I baffetti, il bastone con il pomo dorato, le scarpe coloratissime, le pellicce da primadonna: il catalano nato nel 1904 è stato — tra le tante cose — anche un pioniere dell’artista come «personaggio», macchina pubblicitaria di sé stesso. A partire da ottobre, una mostra a palazzo Cipolla, Roma, ce lo racconterà tra «Rivoluzione e Tradizione», come recita il titolo e penso che sia una sintesi pertinente della sua carriera. Cominciata sotto le stelle più tradizionali, con rigorose lezioni di pittura e di disegno e culminata nella trasgressione più estrema. Una parabola, quella di Dalì, che va inquadrata nel suo tempo: vive nell’epoca delle rivoluzioni culturali, quella di Freud che invitava a guardarsi dentro e quella dei grandi conflitti novecenteschi, trauma per milioni di giovani. 

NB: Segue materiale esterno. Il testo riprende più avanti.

(* ===== verification/Storage.v ===== *)
(** * The storage contract (src/internal/storage/storage.go, ssec.go)

    What the file service asks of a backend: the class [Storage] of its operations on a
    backend state, with the types they exchange.  A reader is the bytes it yields and the
    error it ends with; a stream that is returned is its bytes.  What a call draws from
    the outside, the clock and random bytes, is its [entropy].  A successful Put and
    UploadPart also say how many bytes they read.

    [StorageLaws] is the part of the documented contract that clients rely on. *)

From Stdlib Require Import Ascii Lia Bool ZArith.
From stdpp Require Import base gmap strings list numbers option.
From S2P Require Import Prelude GoStrings GoTime GoErrors Sql JsonStruct Envelope.

Open Scope Z_scope.

Definition StorageErrNotFound : string := "storage.ErrNotFound".
Definition ErrInvalidKey : string := "storage.ErrInvalidKey".
Definition ErrUnsupported : string := "storage.ErrUnsupported".
Definition ErrGenerationMismatch : string := "storage.ErrGenerationMismatch".
Definition ErrSSECustomerKeyRequired : string := "storage.ErrSSECustomerKeyRequired".
Definition ErrInvalidSSECustomerKey : string := "storage.ErrInvalidSSECustomerKey".

Definition validateObjectKey (key : string) : option error :=
  if (key =s "") || HasPrefix key "/" || Contains key ".." then Some (Sentinel ErrInvalidKey) else None.

Fixpoint validateObjectKeys (keys : list string) : option error :=
  match keys with
  | [] => None
  | key :: rest => match validateObjectKey key with Some e => Some e | None => validateObjectKeys rest end
  end.

Definition validateListPrefix (prefix : string) : option error :=
  if (prefix =s "") then None else validateObjectKey prefix.

Definition GenerationMetadataKey : string := "_aero_storage_generation".

Record ObjectInfo := {
  oi_Key : string; oi_Size : Z; oi_ETag : string; oi_ContentType : string; oi_LastModified : time; oi_Metadata : kv
}.
Definition noInfo : ObjectInfo := {|
  oi_Key := ""; oi_Size := 0; oi_ETag := ""; oi_ContentType := ""; oi_LastModified := 0; oi_Metadata := ∅ |}.

(** storage.PutOptions. *)
Record StoreOptions := {
  so_ContentType : string; so_Metadata : kv; so_SSEAlgorithm : string; so_SSEKMSKeyID : string;
  so_SSECustomerKey : string; so_SSECustomerKeyMD5 : string
}.
Definition noStoreOptions : StoreOptions := {|
  so_ContentType := ""; so_Metadata := ∅; so_SSEAlgorithm := ""; so_SSEKMSKeyID := "";
  so_SSECustomerKey := ""; so_SSECustomerKeyMD5 := "" |}.

(** storage.GetOptions. *)
Record GetOptions := { go_SSECustomerKey : string; go_SSECustomerKeyMD5 : string }.
Definition noGetOptions : GetOptions := {| go_SSECustomerKey := ""; go_SSECustomerKeyMD5 := "" |}.

Record ListResult := { lr_Objects : list ObjectInfo; lr_NextMarker : string; lr_HasMore : bool }.
Record MultipartPart := { mp_PartNumber : Z; mp_ETag : string }.

(** storage.CopyOptions; a nil metadata map is [None]. *)
Record CopyOptions := { co_MetadataDirective : string; co_Metadata : option kv; co_ContentType : string }.

(** An io.Reader: its bytes, and the error after them; none is io.EOF. *)
Record Reader := { rd_data : string; rd_err : option error }.
Definition reader_of (s : string) : Reader := {| rd_data := s; rd_err := None |}.

(** io.ReadAll. *)
Definition ReadAll (r : Reader) : result string :=
  match rd_err r with Some e => Err e | None => Ok (rd_data r) end.

Record entropy := { et_now : time; et_random : randomness; et_generation : string; et_uuid : string }.

Class Storage (B : Type) := {
  st_Backend : string;
  st_SupportsSSEC : bool;
  st_SupportsSSE : string -> string -> bool;
  st_Put : entropy -> string -> Reader -> Z -> StoreOptions -> prog B (ObjectInfo * Z);
  st_Get : string -> GetOptions -> prog B (string * ObjectInfo);
  st_Stat : string -> prog B ObjectInfo;
  st_Delete : string -> prog B unit;
  st_InitMultipart : entropy -> string -> StoreOptions -> prog B string;
  st_UploadPart : string -> string -> Z -> Reader -> Z -> StoreOptions -> prog B (MultipartPart * Z);
  st_UploadPartCopy : string -> string -> Z -> string -> Z -> Z -> prog B MultipartPart;
  st_CompleteMultipart : entropy -> string -> string -> list MultipartPart -> StoreOptions -> prog B ObjectInfo;
  st_AbortMultipart : string -> string -> prog B unit
}.

(** What a reader with these options gets of an object. *)
Definition stored `{Storage B} (o : GetOptions) (key : string) (b : B) : option string :=
  match snd (st_Get key o b) with Ok (data, _) => Some data | Err _ => None end.

(** The options that read what these wrote. *)
Definition reading (opts : StoreOptions) : GetOptions := {|
  go_SSECustomerKey := so_SSECustomerKey opts; go_SSECustomerKeyMD5 := so_SSECustomerKeyMD5 opts |}.

(** No customer key, or one of the length of a key. *)
Definition customer_key_ok (opts : StoreOptions) : Prop :=
  so_SSECustomerKey opts = ""%string \/ len (so_SSECustomerKey opts) = masterKeyLen.

(** What clients rely on, for the states the backend keeps ([st_valid]), inputs it can
    write down ([st_storable]) and keys that share no file ([st_apart]). *)
Class StorageLaws (B : Type) `{Storage B} := {
  st_valid : B -> Prop;
  st_storable : entropy -> string -> Reader -> StoreOptions -> Prop;
  st_apart : string -> string -> Prop;
  put_valid et key r size opts b : st_valid b -> st_valid (fst (st_Put et key r size opts b));
  delete_valid key b : st_valid b -> st_valid (fst (st_Delete key b));
  (** Put stores what it read, all of it, for the readers with the same key. *)
  put_stores et key r size opts b b' info n :
    st_valid b -> st_storable et key r opts -> customer_key_ok opts ->
    st_Put et key r size opts b = (b', Ok (info, n)) ->
    stored (reading opts) key b' = Some (rd_data r) /\ n = len (rd_data r) /\ oi_Size info = n /\ rd_err r = None;
  (** A deleted object is gone, for every reader. *)
  delete_removes o key b b' :
    st_valid b -> st_Delete key b = (b', Ok tt) -> stored o key b' = None;
  (** Failed or not, they leave the other objects. *)
  put_frame et key r size opts b o other :
    st_valid b -> st_apart key other -> stored o other (fst (st_Put et key r size opts b)) = stored o other b;
  delete_frame key b o other :
    st_valid b -> st_apart key other -> stored o other (fst (st_Delete key b)) = stored o other b;
  (** Reads change nothing. *)
  get_reads key opts b : fst (st_Get key opts b) = b;
  stat_reads key b : fst (st_Stat key b) = b
}.

Section Client.
Context `{StorageLaws B}.

(** A write or a removal of an object that shares no file with this one. *)
Inductive elsewhere (key : string) (b : B) : B -> Prop :=
| PutElsewhere et other r size opts : st_apart other key -> elsewhere key b (fst (st_Put et other r size opts b))
| DeleteElsewhere other : st_apart other key -> elsewhere key b (fst (st_Delete other b)).

Lemma elsewhere_keeps key o b b' : rtc (elsewhere key) b b' -> st_valid b -> st_valid b' /\ stored o key b' = stored o key b.
Proof.
  induction 1 as [b|b c d Hbc _ IH]; [done|]. intros Hv. assert (st_valid c /\ stored o key c = stored o key b) as [Hc Hs].
  { destruct Hbc; (split; [by apply put_valid || by apply delete_valid|by apply put_frame || by apply delete_frame]). }
  destruct (IH Hc) as [Hd Hsd]. split; [done|congruence].
Qed.

Lemma put_survives et key r size opts b b1 b2 info n :
  st_valid b -> st_storable et key r opts -> customer_key_ok opts -> st_Put et key r size opts b = (b1, Ok (info, n)) ->
  rtc (elsewhere key) b1 b2 -> stored (reading opts) key b2 = Some (rd_data r).
Proof.
  intros Hv Hs Hc Hp Hr. destruct (put_stores et key r size opts b b1 info n Hv Hs Hc Hp) as [Hst _].
  assert (st_valid b1) as Hv1 by (pose proof (put_valid et key r size opts b Hv) as Hp'; by rewrite Hp in Hp').
  by destruct (elsewhere_keeps key (reading opts) b1 b2 Hr Hv1) as [_ ->].
Qed.
End Client.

Entra nel movimento dei surrealisti, un gruppo di intellettuali che reclamava libertà di espressione e di sguardo sul mondo: ma era un movimento apertamente politico, comandato da André Breton. Dalí coglie al volo il paradosso e si dichiara troppo libero anche per i liberi interpreti del sogno e così balla da solo. Provocazioni al limite della legalità, feste da capogiro, modelle e modelli che vagavano nelle case dove lui e Gala, un po’ moglie, un po’ musa e un po’ manager, dichiaravano di vivere senza alcuna regola. 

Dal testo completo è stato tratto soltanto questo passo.